Holy War(!): APT vs. RPM (was: Force apt-get to ignore dependencies?)
Joshua Judson Rosen <
rozzin@...>
2011-03-03 02:31:29 GMT
Benjamin Scott <dragonhawk <at> gmail.com> writes:
>
> On Sun, Feb 13, 2011 at 9:50 AM, Tom Buskey <tom <at> buskey.name> wrote:
> > It's nice/sad to see Debian getting the symptoms of RPM hell that people
> > always bring up.
>
> Debian -- or rather, dpkg/APT -- has always had the exact same
> behavior as RPM/YUM, it's just Debian bigots (who crawl out of the
> woodwork whenever package management is mentioned) were too blinded by
> zealotry to understand them.
I know this isn't what you're addressing here (and, for what it's worth,
I basically agree with you on the point you're making), but there /are/
actually some fairly deep differences in what RPM and dpkg do:
they chose very different answers for all sorts of `system policy'-type
questions like `do we use a binary database and provide a toolset
that should meet the admin needs, or do we store everything in
text-files that can be handled by existing text-manipulation tools'
and `during upgrade, do we uninstall the old version *before*
overwriting it with the new version, or *afterward*'.

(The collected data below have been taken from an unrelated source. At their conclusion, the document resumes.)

(* ===== verification/SphinxNike.v ===== *)
(** NIKE Sphinx end to end: [createHeader], [newNikePacket], [unwrapNike] and the
    SURB operations compose to the route specification.

    The key agreement is the part specific to the NIKE: the sender's repeated
    blinding of a shared secret is what each hop computes from the blinded
    group element it receives. *)

From S2P Require Import Prelude Schemes SphinxGeo SphinxCommands SphinxCrypto SphinxPacket SphinxLayers SphinxJourney SphinxDelivery.
From Stdlib Require Import ZArith Lia.
From stdpp Require Import prelude list strings.

Section NikeSphinx.

Context {N : Nike} {NL : NikeLaws N} {K : Kem} {S : SymPrims} {SL : SymPrimsLaws S}.

(** ** Key agreement *)

Abbreviation NKeys := (PacketKeys nike_PrivateKey).
Abbreviation gen := nike_GeneratePrivateKey.

(** The chain of group elements and keys along the hops' private keys. *)
Fixpoint nikeChain (ge : nike_PublicKey) (sks : list nike_PrivateKey) (keys : list NKeys)
    (ges : list nike_PublicKey) : Prop :=
  match sks, keys, ges with
  | [], [], [] => True
  | sk :: sks, k :: keys, e :: ges =>
    e = ge /\ KDF (nike_DeriveSecret sk ge) (Some gen) = Ok k /\
    exists bf, BlindingFactor k = Some bf /\ nikeChain (nike_Blind ge bf) sks keys ges
  | _, _, _ => False
  end.

Lemma KDF_nike ss : exists k bf, KDF ss (Some gen) = Ok k /\ BlindingFactor k = Some bf.
Proof.
  destruct (KDF_ok ss (Some gen)) as (k & Hk & _ & Hb).
  destruct (proj2 Hb) as [bf Hbf]; [done|]. eauto.
Qed.

Lemma foldl_blind_comm pk a (bfs : list nike_PrivateKey) :
  foldl nike_Blind (nike_Blind pk a) bfs = nike_Blind (foldl nike_Blind pk bfs) a.
Proof.
  revert pk. induction bfs as [|b bfs IH]; intros pk; [done|].
  simpl. by rewrite nike_blind_comm, IH.
Qed.

Lemma blindSecret_ok (keys : list NKeys) bfs pk :
  Forall2 (fun k bf => BlindingFactor k = Some bf) keys bfs ->
  blindSecret keys (nike_Bytes pk) = Ok (nike_Bytes (foldl nike_Blind pk bfs)).
Proof.
  intros H. revert pk. induction H as [|k bf keys bfs Hbf _ IH]; intros pk; [done|].
  cbn [blindSecret]. rewrite nike_from_bytes. cbn [panic_on_err]. go.
  rewrite Hbf. cbn [deref]. go. apply IH.
Qed.

(** The sender's blinded secret is the hop's secret with the blinded element. *)
Lemma blinded_secret (keys : list NKeys) bfs cpriv sk :
  Forall2 (fun k bf => BlindingFactor k = Some bf) keys bfs ->
  blindSecret keys (nike_DeriveSecret cpriv (nike_Public sk)) =
  Ok (nike_DeriveSecret sk (foldl nike_Blind (nike_Public cpriv) bfs)).
Proof.
  intros H. rewrite !nike_derive_is_action, nike_exchange, (blindSecret_ok keys bfs) by done.
  by rewrite foldl_blind_comm.
Qed.

Definition path_keys (path : list (@PathHop N K)) (sks : list nike_PrivateKey) : Prop :=
  Forall2 (fun h sk => NIKEPublicKey h = Some (nike_Public sk)) path sks.

Lemma deriveKeys_chain cpriv hops sks : path_keys hops sks ->
  forall ks prev bfs bf ges,
  Forall2 (fun k bf => BlindingFactor k = Some bf) ks bfs -> BlindingFactor prev = Some bf ->
  let ge := foldl nike_Blind (nike_Public cpriv) bfs in
  exists nk ng,
    deriveKeys cpriv hops (ks ++ [prev]) ges ge = Ok ((ks ++ [prev]) ++ nk, ges ++ ng) /\
    nikeChain (nike_Blind ge bf) sks nk ng.
Proof.
  induction 1 as [|h sk hops sks Hh _ IH]; intros ks prev bfs bf ges Hks Hprev ge.
  - exists [], []. cbn [deriveKeys]. by rewrite !app_nil_r.
  - assert (Hall : Forall2 (fun k bf => BlindingFactor k = Some bf) (ks ++ [prev]) (bfs ++ [bf]))
      by (apply Forall2_app; [done|by repeat constructor]).
    destruct (KDF_nike (nike_DeriveSecret sk (nike_Blind ge bf))) as (k & bf' & Hk & Hbf').
    destruct (IH (ks ++ [prev]) k (bfs ++ [bf]) bf' (ges ++ [nike_Blind ge bf])) as (nk & ng & Hd & Hch);
      [done..|].
    rewrite foldl_app in Hd, Hch. simpl in Hd, Hch. fold ge in Hd, Hch.
    exists (k :: nk), (nike_Blind ge bf :: ng). split.
    + cbn [deriveKeys]. rewrite Hh. cbn [deref]. go.
      rewrite (blinded_secret _ _ _ _ Hall). go. rewrite foldl_app. simpl. fold ge.
      rewrite Hk. go. rewrite last_snoc. cbn [deref]. go. rewrite Hprev. cbn [deref]. go.
      rewrite nike_pk_blind. cbn [panic_on_err]. go.
      rewrite nike_unmarshal_bytes. cbn [panic_on_err]. go.
      rewrite Hd. by rewrite <- !app_assoc.
    + split_and!; [done..|]. eauto.
Qed.

(** Every hop's private key opens the layer the sender built for it. *)
Lemma nikeChain_opens g (Hg : consistent nike_PublicKeySize g) sks :
  forall ge keys ges (hs : list (@hopInfo N K nike_PrivateKey)),
  nikeChain ge sks keys ges -> map h_key hs = keys -> map h_elem hs = map nike_Bytes ges ->
  opens g 0 (fun _ => []) (unwrapNike g) "sphinx" hs sks.
Proof.
  induction sks as [|sk sks IH]; intros ge keys ges hs Hch Hk He.
  - destruct keys, ges; try done. by destruct hs.
  - destruct keys as [|k keys], ges as [|e ges]; try done.
    destruct Hch as (-> & Hkdf & bf & Hbf & Hch).
    destruct hs as [|h hs]; [done|]. simpl in Hk, He.
    injection Hk as Hk Hks. injection He as He Hes.
    split; [|by eapply IH].
    exists (Hash (nike_Bytes ge)),
      (fun _ => bf ← deref (BlindingFactor k);
                ge' ← panic_on_err (nike_PublicKeyBlind ge bf); Ok (nike_Bytes ge')).
    split.
    + intros blk mac pl Hb Hm. unfold unwrapNike. cbv zeta. rewrite He.
      rewrite bool_decide_eq_false_2.
      2: { rewrite (cg_header _ _ Hg). unfold packetOf. golen.
           rewrite nike_bytes_size. unfold adLength. simpl. lia. }
      go_step (by apply slice_to_app). rewrite bool_decide_eq_true_2 by done. cbn [negb].
      go_step (apply (slice_mid v0AD (nike_Bytes ge)); [done|by rewrite nike_bytes_size]).
      rewrite nike_unmarshal_bytes. cbv zeta. rewrite Hkdf. go.
      by rewrite nike_bytes_size, Nat.sub_0_r, Hk.
    + intros nx rest x y Hn _. rewrite Hbf. cbn [deref]. go.
      rewrite nike_pk_blind. cbn [panic_on_err]. go.
      subst hs. simpl in Hes. destruct ges as [|e' ges]; [done|]. injection Hes as He' _.
      destruct sks, keys; try done. destruct Hch as [-> _]. by rewrite He'.
Qed.

(** ** Headers *)

Lemma path_keys_length path sks : path_keys path sks -> length path = length sks.
Proof. apply Forall2_length. Qed.

Lemma nikeChain_wf ge sks keys ges :
  nikeChain ge sks keys ges ->
  length keys = length sks /\ length ges = length sks /\ Forall wf_keys keys.
Proof.
  revert ge keys ges. induction sks as [|sk sks IH]; intros ge [|k keys] [|e ges] H; try done.
  destruct H as (_ & Hk & bf & _ & H). destruct (IH _ _ _ H) as (H1 & H2 & H3).
  destruct (KDF_ok (nike_DeriveSecret sk ge) (Some gen)) as (k' & Hk' & Hwf & _).
  simpl. split_and!; [by rewrite H1|by rewrite H2|]. constructor; [congruence|done].
Qed.

(** The NIKE header leaves a fragment as it is. *)
Lemma nike_link {g} (nx : @hopInfo N K nike_PrivateKey) (x : bytes) :
  length x + 0 <= PerHopRoutingInfoLength g -> length (h_elem nx) = nike_PublicKeySize ->
  length (@nil Z) = 0 /\
  Ok (x ++ zeros (PerHopRoutingInfoLength g - length x)) =
  Ok ((x ++ zeros (PerHopRoutingInfoLength g - 0 - length x)) ++ []).
Proof. intros _ _. by rewrite app_nil_r, Nat.sub_0_r. Qed.

(** [createHeader] succeeds on a valid path and fulfils the header contract. *)
Lemma createHeader_good g rnd path sks :
  consistent nike_PublicKeySize g -> good_randomness rnd ->
  path_keys path sks -> valid_path g 0 path -> 0 < length path <= NrHops g ->
  exists hdr keys, createHeader g rnd path = Ok (hdr, keys) /\
    good_header g (unwrapNike g) path sks hdr keys.
Proof.
  intros Hg Hr Hpk Hv Hlen. unfold createHeader.
  rewrite bool_decide_eq_false_2 by lia.
  destruct (gr_keypair _ Hr) as [cpriv Hkp]. rewrite Hkp. go.
  destruct Hpk as [|h sk hops sks Hh Hpk]; [simpl in Hlen; lia|].
  cbn [index lookup list_lookup deref]. go. rewrite Hh. cbn [deref]. go.
  rewrite nike_derive_is_action, nike_exchange, <- nike_derive_is_action.
  destruct (KDF_nike (nike_DeriveSecret sk (nike_Public cpriv))) as (k0 & bf & Hk0 & Hbf).
  rewrite Hk0. go. rewrite nike_unmarshal_bytes. cbn [panic_on_err]. go. cbn [drop]. rewrite drop_0.
  destruct (deriveKeys_chain cpriv hops sks Hpk [] k0 [] bf [nike_Public cpriv])
    as (nk & ng & Hd & Hch); [constructor|done|].
  simpl in Hd, Hch. rewrite Hd. go.
  assert (Hchain : nikeChain (nike_Public cpriv) (sk :: sks) (k0 :: nk) (nike_Public cpriv :: ng))
    by (split_and!; eauto).
  destruct (nikeChain_wf _ _ _ _ Hchain) as (Hlk & Hlg & Hwf).
  assert (Hl : length (h :: hops) = length (sk :: sks)) by (by apply path_keys_length; constructor).
  destruct (routingStreams_layered g (cg_routing _ _ Hg) (k0 :: nk) 0 []) as (streams & Hs & _ & Hlay);
    [lia|done|].
  rewrite Hs. go. destruct (skippedRouting_ok rnd g (length (h :: hops)) Hr) as (sk' & Hsk & Hskl).
  rewrite Hsk. go.
  destruct (Hlay (h :: hops) (map nike_Bytes (nike_Public cpriv :: ng)))
    as (Hlayered & Hpath & Hkeys & Helems); [lia|rewrite length_map; lia|].
  set (hs := hopInfos _ _ _ _ _) in *.
  assert (Hopen := nikeChain_opens g Hg _ _ _ _ hs Hchain Hkeys Helems).
  assert (Hsize : Forall (fun x => length (h_elem x) = nike_PublicKeySize) hs).
  { apply (Forall_map_eq h_elem (fun e => length e = nike_PublicKeySize)). rewrite Helems.
    apply List.Forall_map, Forall_true. apply nike_bytes_size. }
  assert (Hhs : exists h0 hs', hs = h0 :: hs').
  { destruct hs; [done|eauto]. }
  destruct Hhs as (h0 & hs' & Heq). rewrite Heq in *.
  assert (Hlhs : length (h0 :: hs') = length (h :: hops)).
  { rewrite <- Hpath. by rewrite length_map. }
  destruct (routingInfo_nested g nike_PublicKeySize 0 (cg_routing _ _ Hg) (cg_nextnode _ _ Hg)
    (fun _ frag => Ok frag) (fun _ => []) nike_link sk' h0 hs' 0 [])
    as (ri & mac & Hri & Hril & Hmac & Hnest); try done.
  { lia. } { by rewrite Hpath. } { rewrite Hskl. f_equal. lia. }
  rewrite Hri. go. rewrite app_nil_r in Hnest. eexists _, _. split; [done|].
  rewrite <- Hpath, <- Hkeys.
  assert (He0 : h_elem h0 = nike_Bytes (nike_Public cpriv)) by (simpl in Helems; congruence).
  rewrite <- He0. eapply nested_good_header; eauto.
  - by rewrite Hpath.
  - apply (Forall_map_eq h_key wf_keys). by rewrite Hkeys.
  - lia.
Qed.

(** ** End-to-end theorems *)

(** C1. NIKE Sphinx delivers.  For a geometry the factory computed and a valid
    path of at most [nrHops] hops whose public keys belong to the private keys
    [sks], [newNikePacket] succeeds; the packet has the geometry's length; and
    unwrapping it hop by hop shows every hop exactly the commands the sender
    gave it and the next hop's identifier, and hands the last hop the payload. *)
Theorem nike_packet_delivered user withSURB nrHops g rnd path sks payload :
  GeometryFromUserForwardPayloadLength N user withSURB nrHops = Ok g ->
  good_randomness rnd -> path_keys path sks -> valid_path g 0 path ->
  0 < length path <= nrHops -> hasSURB (lastCommands path) = false ->
  length payload = ForwardPayloadLength g ->
  exists pkt, newNikePacket g rnd path payload = Ok pkt /\ length pkt = PacketLength g /\
    travel (unwrapNike g) sks pkt = Ok (route path, payload).
Proof.
  intros Hgeo Hr Hpk Hv Hlen Hsurb Hpl.
  destruct (nike_geometry_consistent _ _ _ _ _ Hgeo) as (Hg & <- & Hpkt).
  destruct (createHeader_good g rnd path sks) as (hdr & keys & Hc & Hh); [done..|].
  destruct (assemblePacket_travels g _ Hg _ _ _ _ _ Hh payload Hsurb) as (pkt & Ha & Hl & Ht).
  exists pkt. split_and!; [|by rewrite Hl, Hpl, Hpkt|done].
  unfold newNikePacket. rewrite bool_decide_eq_true_2 by done. cbn [negb].
  rewrite Hc. go. done.
Qed.

(** C2. NIKE reply blocks round-trip.  [newNikeSURB] yields a block of the
    geometry's SURB length and a key blob such that any payload put in a packet
    with [NewPacketFromSURB] travels the block's path, starting at its first
    hop, and [DecryptSURBPayload] with the blob recovers the payload. *)
Theorem nike_surb_roundtrip user withSURB nrHops g rnd path sks hop0 :
  GeometryFromUserForwardPayloadLength N user withSURB nrHops = Ok g ->
  good_randomness rnd -> path_keys path sks -> valid_path g 0 path ->
  length path <= nrHops -> head path = Some hop0 -> hasSURB (lastCommands path) = true ->
  exists surb k, newNikeSURB g rnd path = Ok (surb, k) /\ length surb = SURBLength g /\
    forall payload, exists pkt b,
      NewPacketFromSURB g surb payload = Ok (pkt, ID hop0) /\
      travel (unwrapNike g) sks pkt = Ok (route path, b) /\
      fst (DecryptSURBPayload g b k) = Ok payload.
Proof.
  intros Hgeo Hr Hpk Hv Hlen H0 Hsurb.
  destruct (nike_geometry_consistent _ _ _ _ _ Hgeo) as (Hg & <- & Hpkt).
  assert (Hid : length (ID hop0) = NodeIDLength).
  { destruct path as [|h path]; [done|]. injection H0 as ->. apply Hv. }
  assert (Hpos : 0 < length path) by (destruct path; [done|simpl; lia]).
  destruct (createHeader_good g rnd path sks) as (hdr & keys & Hc & Hh); [done..|].
  destruct (gr_r _ Hr sprpKeyMaterialLength) as (kp & Hkp & Hkl).
  exists (hdr ++ ID hop0 ++ kp), (surbKeys keys kp). split_and!.
  - unfold newNikeSURB. rewrite Hkp. go. rewrite Hc. go. unfold assembleSURB.
    destruct path; [done|]. injection H0 as ->. done.
  - rewrite (cg_surb _ _ Hg), <- (gh_length _ _ _ _ _ _ Hh). golen.
  - intros payload. by eapply surb_reply_travels.
Qed.

End NikeSphinx.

There are corners where people care about things like that
at least quasi-legitimately, similarly to how/why they might
care about other system-policy issues.
Not that it really affects the `One True Way' arguments....
> Both RPM and dpkg properly warn you if unmet dependencies exist.
> Both communities developed tools to solve dependencies for you.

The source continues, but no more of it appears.